*** Block opens ***

(** The slug of a node [create] has made: in no row before, and in the first
    variant not empty. *)
Lemma create_slug_inv
    (nfkc : jsstring -> jsstring) (isL isN : codepoint -> bool)
    (lower : jsstring -> jsstring) (sv : list Row -> Row -> option string)
    (v : ServiceVariant) dto uuid st m st' :
  createOf nfkc isL isN lower sv v dto uuid st = (Ok m, st') ->
  existSlug (slug m) (rows st) = false /\ (v = V1 -> slug m <> []).
Proof.
  destruct v; simpl; intros H.
  - unfold create in H. cbv zeta in H.
    unfold bind at 1 in H. rewrite ensureUniqueSlug_run in H.
    unfold bind at 1 in H.
    destruct (lookupParent _ st) as [[parent|err] st1] eqn:Hp;
      [|discriminate].
    apply lookupParent_ok in Hp as [-> _].
    unfold bind in H. rewrite assignOrder_run in H.
    apply saveOrConflict_ok, save_insert in H as [-> _]; [|reflexivity].
    simpl. split; [apply resolved_free|].
    intros _. apply resolved_nonempty.
    destruct (isEmpty (unicodeSlug nfkc isL isN _)) eqn:E.
    + discriminate.
    + intros Hnil. rewrite Hnil in E. discriminate.
  - unfold create2 in H. cbv zeta in H.
    unfold bind at 1, query at 1 in H.
    destruct (findOneBySlug _ _) eqn:Hslug; [discriminate|].
    apply findOneBySlug_none in Hslug.
    unfold bind at 1 in H.
    destruct (lookupParent _ st) as [[parent|err] st1] eqn:Hp;
      [|discriminate].
    apply lookupParent_ok in Hp as [-> _].
    unfold transaction, bind in H. rewrite assignOrder_run in H.
    match type of H with
    | match ?c with _ => _ end = _ => destruct c as [[a|err] st2] eqn:Hs
    end; [|discriminate].
    injection H as <- <-.
    apply saveOrConflict_ok, save_insert in Hs as [-> _]; [|reflexivity].
    simpl. split; [assumption | discriminate].
Qed.

(** [create], in either variant, never stores a slug that a row already has,
    whatever the database enforces: when it returns, the slug of the new
    node was in no row, and a table without duplicate slugs stays so. *)
Theorem create_slug_unused
    (nfkc : jsstring -> jsstring) (isL isN : codepoint -> bool)
    (lower : jsstring -> jsstring) (sv : list Row -> Row -> option string)
    (v : ServiceVariant) (dto : CreateMenuDto.t) (uuid : jsstring)
    (st : Store) (m : Menu) (st' : Store) :
  createOf nfkc isL isN lower sv v dto uuid st = (Ok m, st') ->
  existSlug (slug m) (rows st) = false
  /\ (NoDup (map row_slug (rows st)) -> NoDup (map row_slug (rows st'))).
Proof.
  intros H. destruct (create_slug_inv _ _ _ _ _ _ _ _ _ H) as [Hfree _].
  split; [assumption|].
  assert (Hc : create nfkc isL isN sv dto uuid st = (Ok m, st')
               \/ create2 lower sv dto st = (Ok m, st'))
    by (destruct v; [left | right]; exact H).
  apply create_inv in Hc as (s0 & parent & Hm & Hrows).
  cbv zeta in Hm, Hrows. rewrite Hrows, map_app. simpl.
  assert (Hs : slug m = s0) by (rewrite Hm; reflexivity).
  rewrite <- Hs. intros Hnd.
  apply NoDup_rev in Hnd. rewrite <- (rev_involutive (_ ++ _)).
  apply NoDup_rev. rewrite rev_app_distr. simpl.
  constructor; [|assumption].
  rewrite <- in_rev. intros Hin. apply existSlug_In in Hin. congruence.
Qed.

Lemma create_slug_unused_witness :
  existSlug (slug Sample.createdE) (rows Pg.abcd) = false
  /\ NoDup (map row_slug (rows Sample.afterE)).
Proof.
  assert (E : createOf UnicodeExcerpt.normalizeNFKC UnicodeExcerpt.isL
                UnicodeExcerpt.isN UnicodeExcerpt.toLowerCase
                Schema.save_violation V1 Sample.createE [] Pg.abcd =
              (Ok Sample.createdE, Sample.afterE))
    by (vm_compute; reflexivity).
  destruct (@create_slug_unused _ _ _ _ _ _ _ _ _ _ _ E) as [Hfree Hnd].
  split; [exact Hfree|]. apply Hnd.
  repeat (constructor; [simpl; intuition discriminate|]). constructor.
Defined.

(** The first variant never stores an empty slug: a request whose slug and
    name both normalize to nothing is given ["menu-"] and eight characters
    of a fresh UUID. *)
Theorem create_slug_nonempty
    (nfkc : jsstring -> jsstring) (isL isN : codepoint -> bool)
    (sv : list Row -> Row -> option string)
    (dto : CreateMenuDto.t) (uuid : jsstring)
    (st : Store) (m : Menu) (st' : Store) :
  create nfkc isL isN sv dto uuid st = (Ok m, st') ->
  slug m <> []
  /\ exists r, rows st' = rows st ++ [r] /\ row_slug r = slug m.
Proof.
  intros H.
  destruct (@create_slug_inv nfkc isL isN (fun x => x) sv V1 dto uuid st m st' H)
    as [_ Hne].
  split; [apply Hne; reflexivity|].
  apply (@or_introl _ (create2 (fun x => x) sv dto st = (Ok m, st'))) in H.
  apply create_inv in H as (s0 & parent & Hm & Hrows).
  cbv zeta in Hm, Hrows. eexists. split; [exact Hrows|].
  rewrite Hm. reflexivity.
Qed.

Lemma create_slug_nonempty_witness :
  Pg.create (CreateMenuDto.mk (str "!!!") (Some (str "---")) None None None)
            (str "0123456789abcdef") Pg.abcd =
  (Ok (mkMenu (Some 5%Z) (str "!!!") (str "menu-01234567") 6 true
              (Loaded None) NotLoaded),
   mkStore (rows Pg.abcd ++
            [mkRow 5 (str "!!!") (str "menu-01234567") 6 true None]) 5)
  /\ str "menu-01234567" <> [].
Proof.
  assert (E : create UnicodeExcerpt.normalizeNFKC UnicodeExcerpt.isL
                UnicodeExcerpt.isN Schema.save_violation
                (CreateMenuDto.mk (str "!!!") (Some (str "---")) None None None)
                (str "0123456789abcdef") Pg.abcd =
              (Ok (mkMenu (Some 5%Z) (str "!!!") (str "menu-01234567") 6 true
                          (Loaded None) NotLoaded),
               mkStore (rows Pg.abcd ++
                        [mkRow 5 (str "!!!") (str "menu-01234567") 6 true None])
                       5))
    by (vm_compute; reflexivity).
  split; [exact E|].
  exact (proj1 (@create_slug_nonempty _ _ _ _ _ _ _ _ _ E)).
Defined.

*** Block closes ***

• [Assigned task] After reading the data above, print it all again exactly.

• [Response to the exercise]
(** The slug of a node [create] has made: in no row before, and in the first
    variant not empty. *)
Lemma create_slug_inv
    (nfkc : jsstring -> jsstring) (isL isN : codepoint -> bool)
    (lower : jsstring -> jsstring) (sv : list Row -> Row -> option string)
    (v : ServiceVariant) dto uuid st m st' :
  createOf nfkc isL isN lower sv v dto uuid st = (Ok m, st') ->
  existSlug (slug m) (rows st) = false /\ (v = V1 -> slug m <> []).
Proof.
  destruct v; simpl; intros H.
  - unfold create in H. cbv zeta in H.
    unfold bind at 1 in H. rewrite ensureUniqueSlug_run in H.
    unfold bind at 1 in H.
    destruct (lookupParent _ st) as [[parent|err] st1] eqn:Hp;
      [|discriminate].
    apply lookupParent_ok in Hp as [-> _].
    unfold bind in H. rewrite assignOrder_run in H.
    apply saveOrConflict_ok, save_insert in H as [-> _]; [|reflexivity].
    simpl. split; [apply resolved_free|].
    intros _. apply resolved_nonempty.
    destruct (isEmpty (unicodeSlug nfkc isL isN _)) eqn:E.
    + discriminate.
    + intros Hnil. rewrite Hnil in E. discriminate.
  - unfold create2 in H. cbv zeta in H.
    unfold bind at 1, query at 1 in H.
    destruct (findOneBySlug _ _) eqn:Hslug; [discriminate|].
    apply findOneBySlug_none in Hslug.
    unfold bind at 1 in H.
    destruct (lookupParent _ st) as [[parent|err] st1] eqn:Hp;
      [|discriminate].
    apply lookupParent_ok in Hp as [-> _].
    unfold transaction, bind in H. rewrite assignOrder_run in H.
    match type of H with
    | match ?c with _ => _ end = _ => destruct c as [[a|err] st2] eqn:Hs
    end; [|discriminate].
    injection H as <- <-.
    apply saveOrConflict_ok, save_insert in Hs as [-> _]; [|reflexivity].
    simpl. split; [assumption | discriminate].
Qed.

(** [create], in either variant, never stores a slug that a row already has,
    whatever the database enforces: when it returns, the slug of the new
    node was in no row, and a table without duplicate slugs stays so. *)
Theorem create_slug_unused
    (nfkc : jsstring -> jsstring) (isL isN : codepoint -> bool)
    (lower : jsstring -> jsstring) (sv : list Row -> Row -> option string)
    (v : ServiceVariant) (dto : CreateMenuDto.t) (uuid : jsstring)
    (st : Store) (m : Menu) (st' : Store) :
  createOf nfkc isL isN lower sv v dto uuid st = (Ok m, st') ->
  existSlug (slug m) (rows st) = false
  /\ (NoDup (map row_slug (rows st)) -> NoDup (map row_slug (rows st'))).
Proof.
  intros H. destruct (create_slug_inv _ _ _ _ _ _ _ _ _ H) as [Hfree _].
  split; [assumption|].
  assert (Hc : create nfkc isL isN sv dto uuid st = (Ok m, st')
               \/ create2 lower sv dto st = (Ok m, st'))
    by (destruct v; [left | right]; exact H).
  apply create_inv in Hc as (s0 & parent & Hm & Hrows).
  cbv zeta in Hm, Hrows. rewrite Hrows, map_app. simpl.
  assert (Hs : slug m = s0) by (rewrite Hm; reflexivity).
  rewrite <- Hs. intros Hnd.
  apply NoDup_rev in Hnd. rewrite <- (rev_involutive (_ ++ _)).
  apply NoDup_rev. rewrite rev_app_distr. simpl.
  constructor; [|assumption].
  rewrite <- in_rev. intros Hin. apply existSlug_In in Hin. congruence.
Qed.

Lemma create_slug_unused_witness :
  existSlug (slug Sample.createdE) (rows Pg.abcd) = false
  /\ NoDup (map row_slug (rows Sample.afterE)).
Proof.
  assert (E : createOf UnicodeExcerpt.normalizeNFKC UnicodeExcerpt.isL
                UnicodeExcerpt.isN UnicodeExcerpt.toLowerCase
                Schema.save_violation V1 Sample.createE [] Pg.abcd =
              (Ok Sample.createdE, Sample.afterE))
    by (vm_compute; reflexivity).
  destruct (@create_slug_unused _ _ _ _ _ _ _ _ _ _ _ E) as [Hfree Hnd].
  split; [exact Hfree|]. apply Hnd.
  repeat (constructor; [simpl; intuition discriminate|]). constructor.
Defined.

(** The first variant never stores an empty slug: a request whose slug and
    name both normalize to nothing is given ["menu-"] and eight characters
    of a fresh UUID. *)
Theorem create_slug_nonempty
    (nfkc : jsstring -> jsstring) (isL isN : codepoint -> bool)
    (sv : list Row -> Row -> option string)
    (dto : CreateMenuDto.t) (uuid : jsstring)
    (st : Store) (m : Menu) (st' : Store) :
  create nfkc isL isN sv dto uuid st = (Ok m, st') ->
  slug m <> []
  /\ exists r, rows st' = rows st ++ [r] /\ row_slug r = slug m.
Proof.
  intros H.
  destruct (@create_slug_inv nfkc isL isN (fun x => x) sv V1 dto uuid st m st' H)
    as [_ Hne].
  split; [apply Hne; reflexivity|].
  apply (@or_introl _ (create2 (fun x => x) sv dto st = (Ok m, st'))) in H.
  apply create_inv in H as (s0 & parent & Hm & Hrows).
  cbv zeta in Hm, Hrows. eexists. split; [exact Hrows|].
  rewrite Hm. reflexivity.
Qed.

Lemma create_slug_nonempty_witness :
  Pg.create (CreateMenuDto.mk (str "!!!") (Some (str "---")) None None None)
            (str "0123456789abcdef") Pg.abcd =
  (Ok (mkMenu (Some 5%Z) (str "!!!") (str "menu-01234567") 6 true
              (Loaded None) NotLoaded),
   mkStore (rows Pg.abcd ++
            [mkRow 5 (str "!!!") (str "menu-01234567") 6 true None]) 5)
  /\ str "menu-01234567" <> [].
Proof.
  assert (E : create UnicodeExcerpt.normalizeNFKC UnicodeExcerpt.isL
                UnicodeExcerpt.isN Schema.save_violation
                (CreateMenuDto.mk (str "!!!") (Some (str "---")) None None None)
                (str "0123456789abcdef") Pg.abcd =
              (Ok (mkMenu (Some 5%Z) (str "!!!") (str "menu-01234567") 6 true
                          (Loaded None) NotLoaded),
               mkStore (rows Pg.abcd ++
                        [mkRow 5 (str "!!!") (str "menu-01234567") 6 true None])
                       5))
    by (vm_compute; reflexivity).
  split; [exact E|].
  exact (proj1 (@create_slug_nonempty _ _ _ _ _ _ _ _ _ E)).
Defined.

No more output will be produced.